Mean vs. median


When we introduce the mean and the median  in basic courses on statistics my feeling is that the median seems a little unnatural for the students. On the other hand they are very familiar with the mean because it is the useful operation to compute the final grade. If the mean is the "natural average" why should they bother about the median? The importance of the median relies mainly on its stability when we have outliers. There is a simple way of "seeing" the difference with a well-known application to digital image filtering.
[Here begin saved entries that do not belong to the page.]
Lemma plusLazy_sameCI (a : cls) (s s' : jsstring) :
  sameCI s s' -> Forall2 sameCI (plusLazy a s) (plusLazy a s').
Proof.
  revert s'. induction s as [|c s IH]; intros s' H.
  - apply sameCI_nil_l in H. subst s'. constructor.
  - destruct s' as [|c' s']; [discriminate|].
    pose proof (sameCI_inv _ _ H) as [Hc Hs]. cbn [plusLazy].
    rewrite (inCls_canon a c c' Hc).
    destruct (inCls a c'); [|constructor].
    constructor; [exact Hs | now apply IH].
Qed.

Lemma Forall2_map2 {A B A' B'} (R : A -> A' -> Prop) (Q : B -> B' -> Prop)
  (f : A -> B) (f' : A' -> B') (l : list A) (l' : list A') :
  (forall x x', R x x' -> Q (f x) (f' x')) ->
  Forall2 R l l' -> Forall2 Q (map f l) (map f' l').
Proof.
  intros Hf H. induction H; cbn [map]; constructor; auto.
Qed.

Lemma Forall2_flat_map2 {A B A' B'} (R : A -> A' -> Prop)
  (Q : B -> B' -> Prop) (f : A -> list B) (f' : A' -> list B')
  (l : list A) (l' : list A') :
  (forall x x', R x x' -> Forall2 Q (f x) (f' x')) ->
  Forall2 R l l' -> Forall2 Q (flat_map f l) (flat_map f' l').
Proof.
  intros Hf H. induction H; cbn [flat_map]; [constructor|].
  apply Forall2_app; auto.
Qed.
Lemma projection_and_filters_example :
  trace_of (get_spectra_geoparquet (reader_of plain_table) wkb_point_le
              (Some "GEWPS") (Some "EFTH") (Some "2025031500") None
              (Some "station_name;member")
              (Some [ [JStr "station_name"; JStr "=="; JStr "00N000E"];
                      [JStr "member"; JStr "=="; JInt 0] ])
              None)
  = [ReadParquet
       "https://goc-dx.science.gc.ca/~swav000/geoparquet/gewps/2025031500_MSC_GEWPS_EFTH.geoparquet"
       (Some ["station_name"; "member"])
       (Some [ Tuple [JStr "station_name"; JStr "=="; JStr "00N000E"];
               Tuple [JStr "member"; JStr "=="; JInt 0] ])]
  /\ trace_of (get_spectra_geoparquet (reader_of plain_table) wkb_point_le
                 (Some "GEWPS") (Some "EFTH") (Some "2025031500") None
                 (Some "station_name;member") None None)
     = [ReadParquet
          "https://goc-dx.science.gc.ca/~swav000/geoparquet/gewps/2025031500_MSC_GEWPS_EFTH.geoparquet"
          (Some ["station_name"; "member"]) None]
  /\ trace_of (get_spectra_geoparquet (reader_of plain_table) wkb_point_le
                 (Some "GEWPS") (Some "EFTH") (Some "2025031500") None
                 None (Some [ [JStr "member"; JStr "=="; JInt 0] ]) None)
     = [ReadParquet
          "https://goc-dx.science.gc.ca/~swav000/geoparquet/gewps/2025031500_MSC_GEWPS_EFTH.geoparquet"
          None (Some [ Tuple [JStr "member"; JStr "=="; JInt 0] ])].
Proof.
  split; [|split].
  - refine (proj1 (projection_and_filters_reach_reader
                     (reader_of plain_table) wkb_point_le (Some "GEWPS")
                     (Some "EFTH") (Some "2025031500") None
                     (Some "station_name;member")
                     (Some [ [JStr "station_name"; JStr "=="; JStr "00N000E"];
                             [JStr "member"; JStr "=="; JInt 0] ])
                     None _ _)).
    reflexivity.
  - refine (proj1 (projection_and_filters_reach_reader
                     (reader_of plain_table) wkb_point_le (Some "GEWPS")
                     (Some "EFTH") (Some "2025031500") None
                     (Some "station_name;member") None None _ _)).
    reflexivity.
  - refine (proj1 (projection_and_filters_reach_reader
                     (reader_of plain_table) wkb_point_le (Some "GEWPS")
                     (Some "EFTH") (Some "2025031500") None None
                     (Some [ [JStr "member"; JStr "=="; JInt 0] ]) None
                     _ _)).
    reflexivity.
Defined.

(** When [columns] or [filters] is not given the reader receives [None]
    in its place. *)
Lemma absent_projection_is_none
    (read_parquet : reader) (from_wkb : decoder)
    (model variable date region : option string)
    (remove_duplicates : option bool) (path : string) :
  resolve_path model variable date region = Return path ->
  trace_of (get_spectra_geoparquet read_parquet from_wkb model variable
              date region None None remove_duplicates)
  = [ReadParquet path None None].
Proof. intros Hp. now apply run_trace. Qed.

(** ** A family-B model without a region *)

(** C10. For a family-B model (rdwps or rewps), a direct call with
    [region = None] passes path resolution: the path carries the text
    "None" where the region goes, and the reader is called with it. *)
Theorem missing_region_is_formatted_as_None
    (read_parquet : reader) (from_wkb : decoder)
    (m v d : string) (columns : option string)
    (filters : option (list (list jval))) (remove_duplicates : option bool) :
  In (PyStr.lower m) family_B ->
  let path := MAIN_URL ++ "/" ++ PyStr.lower m ++ "/" ++ d ++ "_MSC_"
                ++ PyStr.upper m ++ "-" ++ "None" ++ "_" ++ PyStr.upper v
                ++ ".geoparquet" in
  resolve_path (Some m) (Some v) (Some d) None = Return path
  /\ trace_of (get_spectra_geoparquet read_parquet from_wkb (Some m)
                 (Some v) (Some d) None columns filters remove_duplicates)
     = [ReadParquet path (option_map (PyStr.split ";") columns)
                    (option_map (map Tuple) filters)].
Proof.
  intros H path.
  assert (Hp : resolve_path (Some m) (Some v) (Some d) None = Return path)
    by (apply (family_B_path m (Some v) (Some d) None);
        [exact H | reflexivity]).
  split; [exact Hp|]. now apply run_trace.
Qed.

Lemma missing_region_example :
  resolve_path (Some "REWPS") (Some "efth") (Some "2025031500") None
  = Return "https://goc-dx.science.gc.ca/~swav000/geoparquet/rewps/2025031500_MSC_REWPS-None_EFTH.geoparquet".
Proof.
  refine (proj1 (missing_region_is_formatted_as_None
                   (reader_of plain_table) wkb_point_le
                   "REWPS" "efth" "2025031500" None None None _)).
  simpl. auto.
Defined.

(** ** The host adapter *)

Lemma required_params_family_A (m : string) :
  In (PyStr.lower m) family_A ->
  required_params (Some m) = Return ["model"; "variable"; "date"].
Proof.
  intros H. unfold required_params. simpl.
  destruct H as [<- | [<- | []]]; reflexivity.
Qed.

Lemma required_params_family_B (m : string) :
  In (PyStr.lower m) family_B ->
  required_params (Some m)
  = Return ["model"; "variable"; "date"; "region"].
Proof.
  intros H. unfold required_params. simpl.
  destruct H as [<- | [<- | []]]; reflexivity.
Qed.

Lemma required_params_unknown (m : string) :
  ~ In (PyStr.lower m) family_A ->
  ~ In (PyStr.lower m) family_B ->
  required_params (Some m) = Raise (ValueError, "Invalid model " ++ m).
Proof.
  intros HA HB. unfold required_params, str_method, obind, fmt.
  rewrite (in_tuple_not_In (PyStr.lower m) ["gdwps"; "gewps"]).
  - now rewrite (in_tuple_not_In (PyStr.lower m) ["rdwps"; "rewps"] HB).
  - intros [H | [H | []]]; apply HA; simpl; auto.
Qed.

Lemma execute_with_missing (op : operation) (data : payload)
    (required : list string) :
  required_params (p_model data) = Return required ->
  forallb (has_key data) required = false ->
  execute_with op data
  = ([LogError "Missing required parameters."],
     Raise (ProcessorExecuteError, "Missing required parameters.")).
Proof.
  intros Hr Hf. unfold execute_with. rewrite Hr. simpl. rewrite Hf.
  reflexivity.
Qed.
(** * Uptime Robot monitor reconciliation: a shallow embedding of
      [monitoring/uptimerobot.py] and the properties of its [main].

    The module is Python 2 ([urllib.urlencode]).  Its values are modelled by
    [pyval], its dictionaries by finite maps, its two ways of stopping early
    ([module.fail_json] and an uncaught exception) by the [outcome] type, and
    the remote service together with the transport ([fetch_url]) by a
    transition function on an arbitrary [World].  Every remote call is
    recorded, with its answer, in a trace. *)

From Stdlib Require Import ZArith String List Bool Lia.
From stdpp Require Import gmap strings list fin_maps.

Set Warnings "-register-all".
Open Scope string_scope.
Open Scope Z_scope.

(** ** Python values *)

(** What [json.loads] and [module.params] can hand to the module.  JSON
    numbers are kept to the integers. *)
Inductive pyval : Type :=
| PNone
| PBool (b : bool)
| PInt (z : Z)
| PStr (s : string)
| PList (l : list pyval)
| PDict (d : gmap string pyval).

Inductive pyexn : Type := KeyError | IndexError | TypeError | ValueError.

(** A pure Python expression either has a value or raises. *)
Inductive exc (A : Type) : Type :=
| Val (a : A)
| Exn (e : pyexn).
Arguments Val {A} a.
Arguments Exn {A} e.

Definition exc_bind {A B} (x : exc A) (f : A -> exc B) : exc B :=
  match x with
  | Val a => f a
  | Exn e => Exn e
  end.

(** [bool(v)], as used by [if v:] and [not v]. *)
Definition truthy (v : pyval) : bool :=
  match v with
  | PNone => false
  | PBool b => b
  | PInt z => negb (z =? 0)
  | PStr s => negb (String.eqb s "")
  | PList l => match l with [] => false | _ => true end
  | PDict d => negb (bool_decide (d = ∅))
  end.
Let us start with an image. Beauty is not mandatory but it can capture the audience.

mini1



Now we add "salt and pepper noise". For a grayscale image this means that with a certain probability p a pixel is set to on/off and the result is that the image is contaminated with black and white dots. For color images the situation is a little more complicate because we have three channels (RGB) and then with the same parameter the probability of a pixel of being changed is 1-(1-p)3. In our case we have take p=0.15 and consequently something less than the 40% of the pixels are corrupted.

niki_n


This 40% implies that still the majority of the pixels are OK. With this idea in mind one can take the average of the values of the pixels in each 3x3 block (a central pixel and the 8 surrounding pixels) hoping that majority wins. The result is shown below and it is quite disappointing, the image has just blurred. If we force to team a single very bad student with groups of good students, we can feel the presence of the bad student in the average result of a contest.

niki_c


The situation is completely different  with the median because it is unresponsive to extreme values if the rest of the values are alike. Taking the median in each 3x3 block has a magical effect. The image is almost completely clean.

niki_m


The code


The matlab code that produces the images from the initial one is:

imag = imread('niki.jpg');
%imag = rgb2gray(imag);

%%%%%%%%%%%%%%%%%%%%%%%%%%%%%%%%%%%% NOISY IMAGE
imagn = imnoise(imag,'salt & pepper',0.15);
imwrite(imagn, 'niki_n.bmp')

%%%%%%%%%%%%%%%%%%%%%%%%%%%%%%%%%%%% MEAN FILTER
h2 = ones(3)/9;
imwrite(imfilter( imagn, h2, 'conv'), 'niki_c.bmp')

%%%%%%%%%%%%%%%%%%%%%%%%%%%%%%%%%%%% MEDIAN FILTER
imagm = imagn;
% simply imagm = medfilt2(imagn,[3,3]); for grayscale images
for ii = 1:3
    imagm(:,:,ii) = medfilt2(imagn(:,:,ii),[3,3]);
end
imwrite(imagm, 'niki_m.bmp')

Quite simple!